II Les légitimités égarées
La légitimité est ce qui permet aux peuples et aux individus d’accepter, sans contrainte excessive, l’autorité d’une institution, personnifiée par des hommes et considérée comme porteuse de valeurs partagées(p.107).Aucune n’est immuable. Il arrive un moment où elle n’opère plus. C’est alors qu’un pouvoir remplace l’autre, et qu’une légitimité neuve se substitue à celle qui s’est déconsidérée.

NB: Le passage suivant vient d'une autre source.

Lemma do_reads_spec txnID ks (t : S2PLTable T) :
  (forall k, active_writer (row k (locks t)) = false) ->
  exists t', do_reads txnID ks t = ((fun k => match tbl_get (tbl t) k with Some v => (SUCCESS, Some v) | None => (NOT_FOUND, None) end) <$> ks, t') /\
    (forall k, row k (locks t') =
       mkRowLock (active_readers (row k (locks t)) + holds (filter (fun k => found t k = true) ks) k) false) /\
    tbl t' = tbl t /\ wKeysLocked t' = wKeysLocked t /\ tblID t' = tblID t.
Proof.
  revert t. induction ks as [|k ks IH]; intros t Hw.
  - exists t. split_and!; try done. intros k. unfold holds. cbn. rewrite Z.add_0_r.
    rewrite <- (Hw k). by destruct (row k (locks t)).
  - cbn [do_reads]. destruct (getByKey_unlocked txnID k t (Hw k)) as (t1 & -> & Hrow & Htb & Hk & Hid).
    destruct (IH t1) as (t' & -> & Hrow' & Htb' & Hk' & Hid').
    { intros k'. rewrite Hrow. case_decide; apply Hw. }
    exists t'. rewrite Htb. split_and!; [done| |congruence..].
    intros k'. rewrite Hrow', Hrow, filter_cons. unfold found. rewrite Htb.
    destruct (tbl_get (tbl t) k) as [v|] eqn:E.
    + rewrite (decide_True (P := true = true)) by done. rewrite holds_cons.
      destruct (decide (k = k')) as [->|Hne].
      * rewrite decide_True by (split; congruence). cbn. f_equal. lia.
      * rewrite decide_False by (intros [? _]; congruence). f_equal.
    + rewrite (decide_False (P := false = true)) by done. by rewrite decide_False by (intros [_ ?]; congruence).
Qed.

Lemma cleanUpReads_loop_spec ks i (t : S2PLTable T) n :
  (i + n <= length ks)%nat ->
  exists t', cleanUpReads_loop ks i n t = Ok t' /\
    (forall k, row k (locks t') = mkRowLock (active_readers (row k (locks t)) - holds (take n (drop i ks)) k)
                                           (active_writer (row k (locks t)))) /\
    tbl t' = tbl t /\ wKeysLocked t' = wKeysLocked t /\ tblID t' = tblID t.
Proof.
  revert i t. induction n as [|n IH]; intros i t Hi.
  - exists t. split_and!; try done. intros k. unfold holds. cbn. rewrite Z.sub_0_r. by destruct (row k (locks t)).
  - cbn [cleanUpReads_loop]. destruct (lookup_lt_is_Some_2 ks i ltac:(lia)) as [k Hk].
    rewrite (get_at_Some _ _ _ Hk). run_step.
    destruct (IH (S i) (mkS2PLTable (unlockSharedAt k (locks t)) (wKeysLocked t) (tbl t) (tblID t)) ltac:(lia))
      as (t' & -> & Hrow & Htb & Hwk & Hid).
    exists t'. split_and!; [done| |done..]. intros k'. rewrite Hrow. cbn [locks].
    rewrite (drop_S ks k i Hk). cbn [take]. rewrite holds_cons. unfold unlockSharedAt. rewrite row_insert.
    destruct (decide (k' = k)) as [->|Hne].
    + rewrite decide_True by done. cbn. f_equal. lia.
    + rewrite decide_False by congruence. f_equal.
Qed.

(** A reading transaction.  Where no writer is about, its reads answer
    with the table's contents and never abort; giving the keys that were
    found to [cleanUpReads] afterwards restores every row lock to what it
    was: a read that found nothing has already given up its lock, so that
    passing on its key too would release the lock once too often. *)
Lemma s2pl_reader (txnID : Z) (ks : list Z) (t : S2PLTable T)
  (Hw : forall k, active_writer (row k (locks t)) = false) :
  exists t' t'' t3, do_reads txnID ks t =
      ((fun k => match tbl_get (tbl t) k with Some v => (SUCCESS, Some v) | None => (NOT_FOUND, None) end) <$> ks, t') /\
    let kept := filter (fun k => found t k = true) ks in
    cleanUpReads kept (length kept) t' = Ok t'' /\
    (forall k, row k (locks t'') = row k (locks t)) /\ tbl t'' = tbl t /\
    cleanUpReads ks (length ks) t' = Ok t3 /\
    (forall k, k ∈ ks -> tbl_get (tbl t) k = None ->
       active_readers (row k (locks t3)) < active_readers (row k (locks t))).
Proof.
  destruct (do_reads_spec txnID ks t Hw) as (t' & Hrun & Hrow & Htb & _ & _).
  set (kept := filter (fun k => found t k = true) ks) in *.
  destruct (cleanUpReads_loop_spec kept 0 t' (length kept) ltac:(lia)) as (t'' & Hclean & Hrow'' & Htb'' & _).
  destruct (cleanUpReads_loop_spec ks 0 t' (length ks) ltac:(lia)) as (t3 & Hclean3 & Hrow3 & _).
  rewrite drop_0, firstn_all in Hrow'', Hrow3.
  exists t', t'', t3. cbv zeta. split_and!; [done|done| |congruence|done|].
  - intros k. rewrite Hrow'', Hrow. cbn. rewrite <- (Hw k). destruct (row k (locks t)). cbn. f_equal. lia.
  - intros k Hin Hnone. rewrite Hrow3, Hrow. cbn.
    rewrite (proj1 (holds_zero kept k)).
    + destruct (decide (holds ks k = 0)) as [Hz|]; [by apply holds_zero in Hz|].
      assert (0 <= holds ks k) by (unfold holds; lia). lia.
    + unfold kept. intros [Hf _]%list_elem_of_filter. unfold found in Hf. by rewrite Hnone in Hf.
Qed.
End properties.

(** keys 1 and 2 stored, nothing locked *)
Definition demo_s2pl : S2PLTable (HashMap.HashMapTable Z Z) :=
  mkS2PLTable ∅ [] (HashMap.mkHashMapTable {[1 := 10; 2 := 20]} [] [] []) 0.

Lemma s2pl_writer_witness :
  exists t', do_writes 5 [SInsert 1 11; SDelete 2; SInsert 1 12] demo_s2pl = Ok t' /\
    (s2pl_getByKey 5 1 t').1 = (ABORT, None) /\
    tbl_get (tbl (transactionAbort 5 t')) 1 = Some 12.
Proof.
  destruct (s2pl_writer 5 [SInsert 1 11; SDelete 2; SInsert 1 12] demo_s2pl eq_refl) as (t' & Hrun & Hab & _ & _ & _ & Hget).
  { intros w Hw. unfold row. cbn. by rewrite lookup_empty. }
  exists t'. split; [exact Hrun|]. split.
  - exact (Hab (SInsert 1 11) 5 ltac:(by left)).
  - rewrite Hget. vm_compute. reflexivity.
Defined.

Lemma s2pl_reader_witness :
  exists t' t'', (do_reads 7 [1; 3; 1] demo_s2pl).2 = t' /\ cleanUpReads [1; 1] 2 t' = Ok t'' /\
    (do_reads 7 [1; 3; 1] demo_s2pl).1 = [(SUCCESS, Some 10); (NOT_FOUND, None); (SUCCESS, Some 10)] /\
    row 1 (locks t'') = RowLock_new.
Proof.
  destruct (s2pl_reader 7 [1; 3; 1] demo_s2pl) as (t' & t'' & t3 & Hrun & Hclean & Hrow & _).
  { intros k. unfold row. cbn. by rewrite lookup_empty. }
  exists t', t''. rewrite Hrun. split; [reflexivity|]. split; [exact Hclean|].
  split; [vm_compute; reflexivity|]. rewrite Hrow. vm_compute. reflexivity.
Defined.
Definition new_BDCCPTable (tInfo : TableInfo) (fs : gmap string (pool (C := P))) : result (gmap string (pool (C := P)) * BDCCPTable) :=
  fs ← open_or_create gPmemPath (tableName tInfo) (pt_make (getName <$> mColumns tInfo)) fs;
  Ok (fs, mkBDCCPTable (tableName tInfo) true [] [] []).

Definition pTable (w : world) : result P :=
  _ ← guard_else (attached w.2) Dangling; root_of gPmemPath (table_name w.2) w.1.

Definition with_pTable (p : P) (w : world) : world := (write_root gPmemPath (table_name w.2) p w.1, w.2).

Definition notifyObservers (rec : R) (mode : ModificationMode) (notify : NotificationMode) (w : world) : world :=
  let t := w.2 in
  let obs := match notify with Immediate => mImmediateObservers t | OnCommit => mDeferredObservers t end in
  (w.1, mkBDCCPTable (table_name t) (attached t) (mImmediateObservers t) (mDeferredObservers t) (delivered t ++ ((fun o => (o, rec, mode)) <$> obs))).

Definition insert (key : K) (rec : R) (w : world) : result world :=
  p ← pTable w; Ok (notifyObservers rec Insert Immediate (with_pTable (pt_insert key rec p) w)).

Definition deleteByKey (key : K) (w : world) : result (Z * world) :=
  p ← pTable w; let '(n, p) := pt_delete key p in Ok (n, with_pTable p w).

(** to be done, in the words of the code *)
Definition deleteWhere (func : R -> bool) (w : world) : Z * world := (0, w).
Definition updateOrDeleteByKey (key : K) (ufunc : R -> R * bool) (w : world) : Z * world := (0, w).
Definition updateByKey (key : K) (ufunc : R -> R) (w : world) : Z * world := (0, w).
Definition updateWhere (pfunc : R -> bool) (ufunc : R -> R) (w : world) : Z * world := (0, w).

Definition getByKey (key : K) (w : world) : result R :=
  p ← pTable w; match pt_get p key with Some r => Ok r | None => Err (Throws "TableException") end.

Definition table_size (w : world) : result Z := p ← pTable w; Ok (pt_count p).

Definition registerObserver (cb : nat) (mode : NotificationMode) (w : world) : world :=
  let t := w.2 in
  match mode with
  | Immediate => (w.1, mkBDCCPTable (table_name t) (attached t) (mImmediateObservers t ++ [cb]) (mDeferredObservers t) (delivered t))
  | OnCommit => (w.1, mkBDCCPTable (table_name t) (attached t) (mImmediateObservers t) (mDeferredObservers t ++ [cb]) (delivered t))
  end.

Definition drop_table (w : world) : result world :=
  _ ← pTable w;
  fs ← drop_pool gPmemPath cwd (table_name w.2) w.1;
  Ok (fs, mkBDCCPTable (table_name w.2) false (mImmediateObservers w.2) (mDeferredObservers w.2) (delivered w.2)).

(** without the names of the columns *)
Definition truncate (w : world) : result world := _ ← pTable w; Ok (with_pTable pt_default w).

(** the iterator: the tuples from [iter] to [end], and the predicate *)
Record BDCCPIterator := mkIter { it_rest : list R; it_pred : R -> bool }.

Definition it_isValid (i : BDCCPIterator) : bool := match it_rest i with [] => false | _ => true end.

Fixpoint skip_while_not (pred : R -> bool) (l : list R) : list R :=
  match l with
  | [] => []
  | r :: rest => if pred r then l else skip_while_not pred rest
  end.

Definition makeBDCCPIterator (l : list R) (pred : R -> bool) : BDCCPIterator := mkIter (skip_while_not pred l) pred.

Definition it_next (i : BDCCPIterator) : result BDCCPIterator :=
  match it_rest i with
  | [] => Err OutOfBounds
  | _ :: rest => Ok (mkIter (skip_while_not (it_pred i) rest) (it_pred i))
  end.

(** a copy of the iterator before the step *)
Definition it_postfix (i : BDCCPIterator) : result (BDCCPIterator * BDCCPIterator) := i' ← it_next i; Ok (i, i').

 Pour toute société humaine, l’absence de légitimité est une forme d’apesanteur qui dérègle tous les comportements et peut dériver vers la violence meurtrière, la tyrannie et le chaos.A l’ère de la globalisation, l’effritement de la légitimité dans le monde arabe* a des conséquences sur toute la planète (p.188). Or, c’est de là que sont issus les hommes qui commettent les pires actes de violence (p.108/109).
* Ces Etats ont les gouvernements qui ne sont ni les gagnants d’un scrutin honnête, ni les héritiers d’une dynastie respectée, ni les continuateurs d’une révolution réussie, ni les artisans d’un miracle économique. Et qui se trouvent, directement ou indirectement,sous la tutelle des Etats-Unisqui n’ont pas plus de légitimité.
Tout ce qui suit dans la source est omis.